Representation learning is the task of learning the most salient features in a given dataset by a deep neural network. It is usually an implicit task done in a supervised learning paradigm, and it is a crucial factor in the success of deep learning (Krizhevsky et al., 2012; He et al., 2016; Simonyan et al., 2014). In other words, representation learning automates the process of feature extraction. With this, we can use the learned representations for downstream tasks such as classification, regression, and synthesis.

Figure 1. Illustration from SNNL (Frosst et al., 2019). By minimizing the soft nearest neighbor loss, the distances among class-similar data points (as indicated by their color) are minimized while the distances among class-different data points are maximized.

We can also influence how the learned representations are formed to cater specific use cases. In the case of classification, the representations are primed to have data points from the same class to flock together, while for generation (e.g. in GANs), the representations are primed to have points of real data flock with the synthesized ones.

In the same sense, we have enjoyed the use of principal components analysis (PCA) to encode features for downstream tasks.
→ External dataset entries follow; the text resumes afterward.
(** Inside a value that has started, or over white space. *)
Lemma scan_run w : forall t p m k n l i a b x nlf cs q, n <> 0 -> l <> 0 ->
  (a <> 0 /\ b <> 0) \/ forallb Param.ws w = true -> fold_ok nlf w = true -> (cs = true -> no_comma q w = true) ->
  Z.of_nat x + Z.of_nat (length w) < 4294967295 ->
  scan_loop inet_pton news base text (w ++ t) p (st m k n l i a b (Z.of_nat x) (Z.b2z nlf) cs q) =
  scan_loop inet_pton news base text t (p + Z.of_nat (length w))
    (st m k n l i a b (Z.of_nat (trailing x w)) 0 cs (quotes q w)).
Proof.
  induction w as [|c w IH]; intros t p m k n l i a b x nlf cs q Hn Hl Hab Hf Hcm Hx.
  - destruct nlf; [done|]. cbn. by rewrite Z.add_0_r.
  - cbn [app length trailing] in *. destruct (Param.ws c) eqn:Hc.
    + rewrite scan_ws; [|done|destruct nlf; [left|by right]|lia].
      2: { intros ->. cbn [fold_ok] in Hf. done. }
      cbn [fold_ok] in Hf.
      assert (fold_ok (c =? 10) w = true /\ (if c =? 10 then 1 else if c =? 13 then Z.b2z nlf else 0) = Z.b2z (c =? 10)) as [Hf' ->].
      { destruct nlf; [|split; [done|destruct (c =? 10), (c =? 13); done]].
        apply andb_true_iff in Hf as [Hf1 Hf2].
        assert ((c =? 10) = false) as -> by lia. assert ((c =? 13) = false) as -> by lia. done. }
      assert ((c =? 34) = false) as Hq by (apply ws_cases in Hc; lia).
      replace (Z.of_nat x + 1) with (Z.of_nat (S x)) by lia.
      rewrite IH; try done; [|destruct Hab as [?|Hb]; [by left|right; cbn [forallb] in Hb; by apply andb_true_iff in Hb as [_ ?]]| |lia].
      2: { intros Hcs. specialize (Hcm Hcs). cbn [no_comma] in Hcm. rewrite Hq in Hcm. by apply andb_true_iff in Hcm as [_ ?]. }
      unfold quotes. cbn [foldl]. rewrite Hq. f_equal. lia.
    + destruct Hab as [[Ha Hb]|Hb]; [|cbn [forallb] in Hb; by rewrite Hc in Hb]. rewrite scan_other by done.
      assert (nlf = false) as ->. { destruct nlf; [|done]. apply not_ws_cases in Hc. cbn [fold_ok] in Hf. lia. }
      assert ((c =? 10) = false) as H10 by by apply not_ws_cases. cbn [fold_ok] in Hf. rewrite H10 in Hf.
      unfold default_case. cbn [lf comsep quote]. change (negb (Z.b2z false =? 0)) with false. cbn [orb].
      assert ((c =? code ","%char) && cs && negb q = false) as ->.
      { change (code ","%char) with 44. destruct cs; [|by rewrite andb_false_r]. specialize (Hcm eq_refl). apply andb_true_iff in Hcm as [Hcm _]. rewrite andb_true_r. by apply negb_true_iff. }
      cbn [mbind option_bind]. unfold char. cbn [np nl cv v quote]. 
      destruct (Z.eqb_spec n 0); [done|]. cbn [nl cv v quote]. destruct (Z.eqb_spec l 0); [done|].
      destruct (Z.eqb_spec b 0); [done|]. destruct (Z.eqb_spec a 0); [done|].
      unfold set_value. cbn [msg nalloc np nl hid v cv ws lf comsep quote].
      pose proof (IH t (p + 1) m k n l i a b O false cs (if c =? 34 then negb q else q)) as E.
      change (Z.of_nat 0) with 0 in E. rewrite E; try done; [|by left| |lia].
      2: { intros Hcs. specialize (Hcm Hcs). cbn [no_comma] in Hcm. by apply andb_true_iff in Hcm as [_ ?]. }
      unfold quotes. cbn [foldl]. f_equal. lia.
Qed.

(** *** Elements *)

Lemma nonblank_split w : blank w = false -> exists s c r, w = s ++ c :: r /\ lead w = length s /\
  forallb Param.ws s = true /\ Param.ws c = false.
Proof.
  unfold blank. induction w as [|c w IH]; [done|]. cbn [forallb lead]. destruct (Param.ws c) eqn:Hc.
  - cbn [andb]. intros H. destruct (IH H) as (s&d&r&->&->&?&?). exists (c :: s), d, r. split_and!; try done. cbn [forallb]. by rewrite Hc.
  - intros _. by exists [], c, w.
Qed.

Lemma trailing_app s : forall c r n, Param.ws c = false -> trailing n (s ++ c :: r) = trailing 0 r.
Proof. induction s as [|d s IH]; intros c r n Hc; cbn [app trailing]; [by rewrite Hc|by apply IH]. Qed.

Lemma trailing_le w : forall n, (trailing n w <= n + length w)%nat.
Proof. induction w as [|c w IH]; intros n; cbn [trailing length]; [lia|]. specialize (IH (if Param.ws c then S n else O)). case_match; lia. Qed.

Lemma blank_no_quote s : forallb Param.ws s = true -> forall q r, quotes q (s ++ r) = quotes q r /\ no_comma q (s ++ r) = no_comma q r.
Proof.
  unfold quotes. induction s as [|c s IH]; intros H q r; [done|]. cbn [forallb] in H. apply andb_true_iff in H as [Hc H].
  cbn [app foldl no_comma]. apply ws_cases in Hc. assert ((c =? 34) = false) as -> by lia.
  assert ((c =? 44) = false) as -> by lia. by apply IH.
Qed.

Lemma fold_split s c r : forall nl, fold_ok nl (s ++ c :: r) = true -> Param.ws c = false ->
  fold_ok nl s = true /\ fold_ok false r = true.
Proof.
  induction s as [|d s IH]; intros nl H Hc.
  - pose proof (not_ws_cases c Hc) as (H1&H2&H3&H4). cbn [app fold_ok] in *. rewrite H1, H2, H4 in H. by destruct nl.
  - cbn [app fold_ok] in *. destruct nl.
    + apply andb_true_iff in H as [-> H]. by apply IH.
    + by apply IH.
Qed.
Lemma refused_ok now r m e : idle_ok r -> ls_failc (ls r) <= 15 ->
  outcome_ok (terminated r) (refused now r m e).
Proof.
  intros Hi Hl. unfold refused.
  destruct (_ && _); [by apply finish_ok|].
  destruct (_ || _).
  { destruct (negb (auth_err e =? 0)); [by apply failed_ok|].
    destruct (request r false (send_err e)) as [[err r'] acts] eqn:E.
    by apply (retried_ok now r false err (Some (scode m)) e r' acts r). }
  destruct (scode m =? 403).
  { pose proof (failed_ok now r 0 (Some (scode m)) e Hi) as H.
    destruct (failed now r 0 (Some (scode m)) e) as [o acts]. by apply outcome_cons. }
  destruct (scode m =? 423); [|by apply failed_ok].
  set (me := match min_expires m with Some x => pl_u32 (Some x) | None => 0 end).
  destruct (Z.eqb_spec me 0); [by apply failed_ok|]. destruct (Z.eqb_spec (expires r) 0); [by apply failed_ok|].
  simpl orb. cbv iota.
  destruct (request (set_expires r me) false (send_err e)) as [[err r'] acts] eqn:E.
  apply (retried_ok now (set_expires r me) false err (Some (scode m)) e r' acts r); try done.
  by destruct Hi.
Qed.

(** A response that is not final changes nothing that matters. *)
Lemma provisional_ok now r m e : reg_ok r -> 100 <= scode m < 200 ->
  response_handler now r (inr m) e = (Some (set_wait r (failwait (u32 (failc r + 1)) (rand e))), []).
Proof.
  intros _ Hs. unfold response_handler, sip_request_loops. simpl.
  destruct (Z.ltb_spec (scode m) 200); [|lia]. by destruct r.
Qed.

Lemma loops_failc l s : 0 <= ls_failc l <= 15 -> 200 <= s ->
  0 <= ls_failc (snd (sip_request_loops l s)) /\
  (fst (sip_request_loops l s) = false -> ls_failc (snd (sip_request_loops l s)) <= 15).
Proof.
  intros Hl Hs. unfold sip_request_loops. rewrite u32_small by lia.
  destruct (Z.ltb_spec s 200); [lia|]. destruct (s <? 300); [simpl; lia|].
  destruct (s <? 400); [simpl; lia|]. destruct (_ || _); simpl; [lia|].
  destruct (_ =? _); simpl; lia.
Qed.

Lemma response_final_ok now r x e : reg_ok r -> req r = true -> final x = true ->
  outcome_ok (terminated r) (response_handler now (set_req r false) x e).
Proof.
  intros Hr Hq Hx. pose proof Hr as []. assert (0 <= ls_failc (ls r) <= 15) as Hf by auto.
  assert (forall l w, 0 <= ls_failc l -> idle_ok (set_ls (set_wait (set_req r false) w) l)) as Hi.
  { intros l w Hl. split; simpl; try done.
    - destruct (terminated r) eqn:Et; [by apply ro_term0|].
      destruct (ro_live0 eq_refl) as (_&[[_ ?]|[? _]]); congruence.
    - destruct (terminated r) eqn:Et; simpl; [by apply ro_term0|by apply ro_live0]. }
  unfold response_handler. set (w := failwait _ _). destruct x as [err|m].
  - specialize (Hi (ls r) w ltac:(lia)). apply (failed_ok now (set_wait (set_req r false) w)).
    by destruct Hi.
  - simpl in Hx. apply negb_true_iff, Z.ltb_ge in Hx.
    destruct (loops_failc (ls r) (scode m) Hf Hx) as [H1 H2].
    change (ls (set_wait (set_req r false) w)) with (ls r).
    destruct (sip_request_loops (ls r) (scode m)) as [b l]. simpl in H1, H2.
    specialize (Hi l w H1). set (r1 := set_ls _ l) in *.
    change (terminated r) with (terminated r1). destruct b; [by apply failed_ok|].
    destruct (Z.ltb_spec (scode m) 200); [lia|].
    destruct (scode m <? 300); [by apply accepted_ok|]. apply refused_ok; [done|simpl; auto].
Qed.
However, we do not have any class or label information in PCA-encoded representations, hence the performance on downstream tasks may be further improved. We can improve the encoded representations by approximating the class or label information in it by learning the neighborhood structure of the dataset, i.e. which features are clustered together, and such clusters would imply that the features belong to the same class as per the clustering assumption in the semi-supervised learning literature (Chapelle et al., 2009).

To integrate the neighborhood structure in the representations, manifold learning techniques have been introduced such as locally linear embeddings or LLE (Roweis & Saul, 2000), neighborhood components analysis or NCA (Hinton et al., 2004), and t-stochastic neighbor embedding or t-SNE (Maaten & Hinton, 2008).

However, the aforementioned manifold learning techniques have their own drawbacks. For instance, both LLE and NCA encode linear embeddings instead of nonlinear embeddings. Meanwhile, t-SNE embeddings result to different structures depending on the hyperparameters used.

To avoid such drawbacks, we can use an improved NCA algorithm which is the soft nearest neighbor loss or SNNL (Salakhutdinov & Hinton, 2007; Frosst et al., 2019). The SNNL improves the NCA algorithm by introducing nonlinearity, and it is computed for each hidden layer of a neural network instead of solely on the last encoding layer. This loss function is used to optimize the entanglement of points in a dataset.

In this context, entanglement is defined as how close class-similar data points to each other are compared to class-different data points. A low entanglement means that class-similar data points are much closer to each other than class-different data points (see Figure 1). Having such a set of data points will render downstream tasks much easier to accomplish with an even better performance. Frosst et al. (2019) expanded the SNNL objective by introducing a temperature factor T. Thus giving us the following as the final loss function,

Figure 2. The soft nearest neighbor loss function. Figure by the author.

where d is a distance metric on either raw input features or hidden layer representations of a neural network, and T is the temperature factor that is directly proportional to the distances among data points in a hidden layer. For this implementation, we use the cosine distance as our distance metric for more stable computations.

Figure 3. The cosine distance formula. Figure by the author.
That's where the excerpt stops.